» Exercise brief: This exercise calls for the records to be repeated in full, exactly as written.

» Dataset extract:
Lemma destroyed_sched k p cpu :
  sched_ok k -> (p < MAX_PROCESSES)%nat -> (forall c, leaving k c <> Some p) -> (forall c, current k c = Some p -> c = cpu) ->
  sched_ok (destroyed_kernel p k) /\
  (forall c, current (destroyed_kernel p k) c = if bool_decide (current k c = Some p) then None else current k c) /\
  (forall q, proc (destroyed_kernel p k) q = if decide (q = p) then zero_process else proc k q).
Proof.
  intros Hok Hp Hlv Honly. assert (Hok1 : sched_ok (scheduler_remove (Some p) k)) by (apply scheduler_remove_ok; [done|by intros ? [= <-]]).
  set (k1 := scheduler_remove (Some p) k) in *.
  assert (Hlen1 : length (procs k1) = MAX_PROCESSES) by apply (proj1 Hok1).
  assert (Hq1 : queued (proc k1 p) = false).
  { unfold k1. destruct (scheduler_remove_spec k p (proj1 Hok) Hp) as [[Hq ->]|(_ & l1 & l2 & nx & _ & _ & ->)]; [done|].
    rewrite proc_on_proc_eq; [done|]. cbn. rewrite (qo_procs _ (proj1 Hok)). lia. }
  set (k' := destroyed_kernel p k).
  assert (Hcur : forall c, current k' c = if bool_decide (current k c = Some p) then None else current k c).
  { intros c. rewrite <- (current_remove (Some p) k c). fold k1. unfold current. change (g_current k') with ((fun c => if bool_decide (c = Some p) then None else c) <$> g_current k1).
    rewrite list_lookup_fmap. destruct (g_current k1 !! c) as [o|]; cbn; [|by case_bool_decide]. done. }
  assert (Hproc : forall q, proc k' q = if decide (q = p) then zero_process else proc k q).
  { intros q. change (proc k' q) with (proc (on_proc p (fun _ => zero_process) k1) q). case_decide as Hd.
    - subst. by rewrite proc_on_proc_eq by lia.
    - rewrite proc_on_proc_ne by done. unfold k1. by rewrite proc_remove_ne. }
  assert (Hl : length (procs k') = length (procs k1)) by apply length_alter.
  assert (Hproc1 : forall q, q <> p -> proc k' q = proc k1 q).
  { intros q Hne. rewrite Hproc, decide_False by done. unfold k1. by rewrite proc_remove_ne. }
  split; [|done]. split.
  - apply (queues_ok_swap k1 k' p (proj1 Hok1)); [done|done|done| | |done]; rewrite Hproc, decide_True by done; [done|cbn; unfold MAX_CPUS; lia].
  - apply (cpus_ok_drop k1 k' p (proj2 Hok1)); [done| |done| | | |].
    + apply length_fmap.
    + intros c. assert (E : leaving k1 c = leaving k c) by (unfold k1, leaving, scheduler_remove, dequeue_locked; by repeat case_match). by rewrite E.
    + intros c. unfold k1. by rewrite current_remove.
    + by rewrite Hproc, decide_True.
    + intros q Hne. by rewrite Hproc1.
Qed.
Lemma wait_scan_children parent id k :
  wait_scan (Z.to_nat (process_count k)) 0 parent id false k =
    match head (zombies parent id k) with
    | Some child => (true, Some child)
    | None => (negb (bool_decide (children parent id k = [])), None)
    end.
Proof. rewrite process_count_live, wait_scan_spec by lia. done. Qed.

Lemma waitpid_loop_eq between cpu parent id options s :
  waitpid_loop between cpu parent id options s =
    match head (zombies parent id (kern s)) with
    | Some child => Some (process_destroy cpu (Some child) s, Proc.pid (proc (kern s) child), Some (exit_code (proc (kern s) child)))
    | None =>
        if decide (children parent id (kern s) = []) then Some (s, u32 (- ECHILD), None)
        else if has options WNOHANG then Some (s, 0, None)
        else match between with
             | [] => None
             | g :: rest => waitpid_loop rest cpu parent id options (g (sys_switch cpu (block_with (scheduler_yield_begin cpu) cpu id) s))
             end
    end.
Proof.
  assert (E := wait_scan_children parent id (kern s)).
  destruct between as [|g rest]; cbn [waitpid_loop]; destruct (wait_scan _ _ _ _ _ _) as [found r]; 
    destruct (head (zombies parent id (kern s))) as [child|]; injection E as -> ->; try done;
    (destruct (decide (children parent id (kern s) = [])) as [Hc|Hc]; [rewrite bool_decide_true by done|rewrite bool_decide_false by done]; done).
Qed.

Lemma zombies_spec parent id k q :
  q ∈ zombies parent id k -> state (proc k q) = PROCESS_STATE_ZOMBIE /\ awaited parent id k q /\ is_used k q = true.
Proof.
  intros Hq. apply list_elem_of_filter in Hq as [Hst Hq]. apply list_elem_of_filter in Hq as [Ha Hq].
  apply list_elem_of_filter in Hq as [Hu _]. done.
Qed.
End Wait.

» The completed task:
Lemma destroyed_sched k p cpu :
  sched_ok k -> (p < MAX_PROCESSES)%nat -> (forall c, leaving k c <> Some p) -> (forall c, current k c = Some p -> c = cpu) ->
  sched_ok (destroyed_kernel p k) /\
  (forall c, current (destroyed_kernel p k) c = if bool_decide (current k c = Some p) then None else current k c) /\
  (forall q, proc (destroyed_kernel p k) q = if decide (q = p) then zero_process else proc k q).
Proof.
  intros Hok Hp Hlv Honly. assert (Hok1 : sched_ok (scheduler_remove (Some p) k)) by (apply scheduler_remove_ok; [done|by intros ? [= <-]]).
  set (k1 := scheduler_remove (Some p) k) in *.
  assert (Hlen1 : length (procs k1) = MAX_PROCESSES) by apply (proj1 Hok1).
  assert (Hq1 : queued (proc k1 p) = false).
  { unfold k1. destruct (scheduler_remove_spec k p (proj1 Hok) Hp) as [[Hq ->]|(_ & l1 & l2 & nx & _ & _ & ->)]; [done|].
    rewrite proc_on_proc_eq; [done|]. cbn. rewrite (qo_procs _ (proj1 Hok)). lia. }
  set (k' := destroyed_kernel p k).
  assert (Hcur : forall c, current k' c = if bool_decide (current k c = Some p) then None else current k c).
  { intros c. rewrite <- (current_remove (Some p) k c). fold k1. unfold current. change (g_current k') with ((fun c => if bool_decide (c = Some p) then None else c) <$> g_current k1).
    rewrite list_lookup_fmap. destruct (g_current k1 !! c) as [o|]; cbn; [|by case_bool_decide]. done. }
  assert (Hproc : forall q, proc k' q = if decide (q = p) then zero_process else proc k q).
  { intros q. change (proc k' q) with (proc (on_proc p (fun _ => zero_process) k1) q). case_decide as Hd.
    - subst. by rewrite proc_on_proc_eq by lia.
    - rewrite proc_on_proc_ne by done. unfold k1. by rewrite proc_remove_ne. }
  assert (Hl : length (procs k') = length (procs k1)) by apply length_alter.
  assert (Hproc1 : forall q, q <> p -> proc k' q = proc k1 q).
  { intros q Hne. rewrite Hproc, decide_False by done. unfold k1. by rewrite proc_remove_ne. }
  split; [|done]. split.
  - apply (queues_ok_swap k1 k' p (proj1 Hok1)); [done|done|done| | |done]; rewrite Hproc, decide_True by done; [done|cbn; unfold MAX_CPUS; lia].
  - apply (cpus_ok_drop k1 k' p (proj2 Hok1)); [done| |done| | | |].
    + apply length_fmap.
    + intros c. assert (E : leaving k1 c = leaving k c) by (unfold k1, leaving, scheduler_remove, dequeue_locked; by repeat case_match). by rewrite E.
    + intros c. unfold k1. by rewrite current_remove.
    + by rewrite Hproc, decide_True.
    + intros q Hne. by rewrite Hproc1.
Qed.
Lemma wait_scan_children parent id k :
  wait_scan (Z.to_nat (process_count k)) 0 parent id false k =
    match head (zombies parent id k) with
    | Some child => (true, Some child)
    | None => (negb (bool_decide (children parent id k = [])), None)
    end.
Proof. rewrite process_count_live, wait_scan_spec by lia. done. Qed.

Lemma waitpid_loop_eq between cpu parent id options s :
  waitpid_loop between cpu parent id options s =
    match head (zombies parent id (kern s)) with
    | Some child => Some (process_destroy cpu (Some child) s, Proc.pid (proc (kern s) child), Some (exit_code (proc (kern s) child)))
    | None =>
        if decide (children parent id (kern s) = []) then Some (s, u32 (- ECHILD), None)
        else if has options WNOHANG then Some (s, 0, None)
        else match between with
             | [] => None
             | g :: rest => waitpid_loop rest cpu parent id options (g (sys_switch cpu (block_with (scheduler_yield_begin cpu) cpu id) s))
             end
    end.
Proof.
  assert (E := wait_scan_children parent id (kern s)).
  destruct between as [|g rest]; cbn [waitpid_loop]; destruct (wait_scan _ _ _ _ _ _) as [found r]; 
    destruct (head (zombies parent id (kern s))) as [child|]; injection E as -> ->; try done;
    (destruct (decide (children parent id (kern s) = [])) as [Hc|Hc]; [rewrite bool_decide_true by done|rewrite bool_decide_false by done]; done).
Qed.

Lemma zombies_spec parent id k q :
  q ∈ zombies parent id k -> state (proc k q) = PROCESS_STATE_ZOMBIE /\ awaited parent id k q /\ is_used k q = true.
Proof.
  intros Hq. apply list_elem_of_filter in Hq as [Hst Hq]. apply list_elem_of_filter in Hq as [Ha Hq].
  apply list_elem_of_filter in Hq as [Hu _]. done.
Qed.
End Wait.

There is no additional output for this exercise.